The Poetics of Everyday Abolition: A Love Language

(Originally published on December 28, 2022)


I am actively foraging, searching for possibilities, craving freedom and liberation.

Mushrooms excite me. Dandelions comfort me.

As visionary author adrienne maree brown preaches, a mushroom is a toxin-transformer and a dandelion is a community of healers waiting to spread.

Mushrooms and dandelions create pockets of hope and radical possibility.

The unpredictability of growth and life opens up portals into the unknown, transcending time and space.

 

Abolition can be found within the canvas that is yet to be painted, the soil waiting to be fertilized, the sapling needing warmth and nourishment to grow. The tea that is still brewing, the simmering broth, the flower bud waiting to bloom, the caterpillar ready to metamorphose.

Abolition is not a means to an end; it is a pathway to new beginnings.

Abolition starts from within.

It starts from recognizing the oppressor that lives within all of us.

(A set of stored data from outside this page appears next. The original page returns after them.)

(** One page of a listing: the whole listing, in order, is split into what
    the token skips, the page and the rest. *)
Record page_of {A} (key : A -> bytes) (after : PaginationToken.t -> bytes -> Prop)
    (all : list A) (tok : option PaginationToken.t) (limit : Z)
    (skipped : list A) (page rest : list A)
    (next : option PaginationToken.t) : Prop := {
  po_split : all = skipped ++ page ++ rest;
  po_length : length page = Nat.min (Z.to_nat limit) (length (page ++ rest));
  po_skipped : match tok with
               | None => skipped = []
               | Some tk => Forall (fun a => ~ after tk (key a)) skipped /\
                            Forall (fun a => after tk (key a)) (page ++ rest)
               end;
  po_next : match next with
            | None => rest = []
            | Some tk => PaginationToken.Reverse tk = false /\
                (exists r rest', rest = r :: rest' /\
                   forall k, ble (key r) k -> after tk k) /\
                (forall a, a ∈ skipped ++ page -> forall k, ble k (key a) -> ~ after tk k)
            end;
}.

Class HoneyOk (H : Honey) : Type := {
  bt_den : forall {V}, BinaryTable V -> gmap bytes V;
  bt_den_new V : bt_den (bt_new V) = ∅;
  bt_Get_spec {V} (t : BinaryTable V) k : bt_Get t k = bt_den t !! k;
  bt_Set_spec {V} (t : BinaryTable V) k v : bt_den (bt_Set t k v) = <[k := v]> (bt_den t);
  bt_Delete_spec {V} (t : BinaryTable V) k : bt_den (bt_Delete t k) = delete k (bt_den t);
  bt_EachEntry_sorted {V} (t : BinaryTable V) :
    StronglySorted blt (fst <$> bt_EachEntry t);
  bt_EachEntry_spec {V} (t : BinaryTable V) k v :
    (k, v) ∈ bt_EachEntry t <-> bt_den t !! k = Some v;
  bt_ListAll_spec {V} (t : BinaryTable V) pk v :
    v ∈ bt_ListAll t pk <-> exists k, bt_den t !! k = Some v /\ pk `prefix_of` k;

  (** the position a token stands for: the keys listed when paging forward *)
  pt_after : PaginationToken.t -> bytes -> Prop;
  bt_ListPaginated_spec {V} (t : BinaryTable V) pk tok limit :
    0 < limit ->
    match tok with Some tk => PaginationToken.Reverse tk = false | None => True end ->
    let all := filter (fun e => pk `prefix_of` e.1) (bt_EachEntry t) in
    let r := bt_ListPaginated t pk tok limit in
    exists skipped page rest,
      page_of fst pt_after all tok limit skipped page rest
        (ListPaginatedResult.NextPaginationToken r) /\
      ListPaginatedResult.Items r = snd <$> page;
  bt_ListPaginated_elem {V} (t : BinaryTable V) pk tok limit v :
    v ∈ ListPaginatedResult.Items (bt_ListPaginated t pk tok limit) ->
    exists k, (k, v) ∈ bt_EachEntry t /\ pk `prefix_of` k;

  omi_den : OneToManySortedIndex -> gset bytes;
  omi_den_new : omi_den omi_new = ∅;
  omi_Add_spec s pk x : omi_den (omi_Add s pk x) = {[pk ++ x]} ∪ omi_den s;
  omi_Delete_spec s pk x : omi_den (omi_Delete s pk x) = omi_den s ∖ {[pk ++ x]};
  omi_ListAll_sorted s pk : StronglySorted blt (omi_ListAll s pk);
  omi_ListAll_spec s pk x : x ∈ omi_ListAll s pk <-> pk ++ x ∈ omi_den s;
  omi_ListInRange_spec s pk lo hi :
    omi_ListInRange s pk lo hi = filter (in_range lo hi) (omi_ListAll s pk);
  omi_after : PaginationToken.t -> bytes -> Prop;
  omi_ListPaginated_spec s pk tok limit :
    0 < limit ->
    match tok with Some tk => PaginationToken.Reverse tk = false | None => True end ->
    let r := omi_ListPaginated s pk tok limit in
    exists skipped rest,
      page_of id omi_after (omi_ListAll s pk) tok limit skipped (ListPaginatedResult.Items r) rest
        (ListPaginatedResult.NextPaginationToken r);
  omi_ListPaginated_elem s pk tok limit x :
    x ∈ ListPaginatedResult.Items (omi_ListPaginated s pk tok limit) -> x ∈ omi_ListAll s pk;

  si_den : SortedIndex -> gset bytes;
  si_den_new : si_den si_new = ∅;
  si_Add_spec s x : si_den (si_Add s x) = {[x]} ∪ si_den s;
  si_Delete_spec s x : si_den (si_Delete s x) = si_den s ∖ {[x]};
  si_ListInRange_sorted s lo hi : StronglySorted blt (si_ListInRange s lo hi);
  si_ListInRange_spec s lo hi x :
    x ∈ si_ListInRange s lo hi <-> x ∈ si_den s /\ in_range lo hi x;
}.

(** ** A reference implementation *)

Section reference.
Definition ref_entries {V} (m : gmap bytes V) : list (bytes * V) :=
  merge_sort (fun e1 e2 => ble e1.1 e2.1) (map_to_list m).

Definition ref_keys (s : gset bytes) : list bytes := merge_sort ble (elements s).

Definition ref_under (s : gset bytes) (pk : bytes) : list bytes :=
  drop (length pk) <$> filter (fun k => pk `prefix_of` k) (ref_keys s).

It starts from killing the cop in our heads and in our hearts.

Abolition is how we get free.

 

Abolition is not limited to defunding the police or closing down prisons. Abolition isn’t necessarily destructive, or a call to burn everything down to the ground. Abolition is about worldbuilding: imagining and creating radical worlds that are mutually thriving and sustainably empowering.

As abolitionist organizer and grassroots activist, Mariame Kaba, urges us to consider “when something can’t be fixed then the question is what can we build instead?”

Abolitionist visions are not inherently in response to oppressive practices and systems of harm. Liberatory dreams can exist outside the carceral nexus, with the obsolescence of death-making institutions.

Imagining worlds that are not created yet is the work of science fiction.

 

You might be wondering how abolition is relevant to you.

Audre Lorde reminds us that “the true focus of revolutionary change is never merely the oppressive situations which we seek to escape, but that piece of the oppressor that lives in all of us.”

For starters, I think we need to assume responsibility for how we benefit from and participate in carceral logics and discourses. Understanding our own positionalities in relation to the carceral industrial complex is a step toward community accountability and transformative justice.

Abolitionist scholar and political activist, Angela Davis, prompts us to reflect on why we take prisons for granted. Why do prisons exist in the first place and why is it so difficult to imagine a society without prisons?

Whose safety is guaranteed by policing, surveillance, and incarceration? Whose freedom is denied? Whose humanity is stripped away?

 

The work of abolition requires us to abandon our obsession to control and predict outcomes, to knowing all the answers.

Abolition can be branded as utopian, and in some ways it even is. I see that as a strength, as academic scholar Saidiya Hartman reflects on how “so much of the work of oppression is policing the imagination.”

I believe that the core of abolitionist dreams is seizing the freedom to create our own realities.

Engaging in abolitionist endeavors can bring up a lot of complex emotions: while anger, rage, and ferocity are valid and justifiable, let us not forget about love, joy, hope, warmth, and nourishment.

Abolition requires us to listen to our mind, body, and soul. It invites us to tap into the creative potential of our minds.

What if we all engaged in ways that sync with the beating of our hearts?

What would it mean to practice everyday abolition?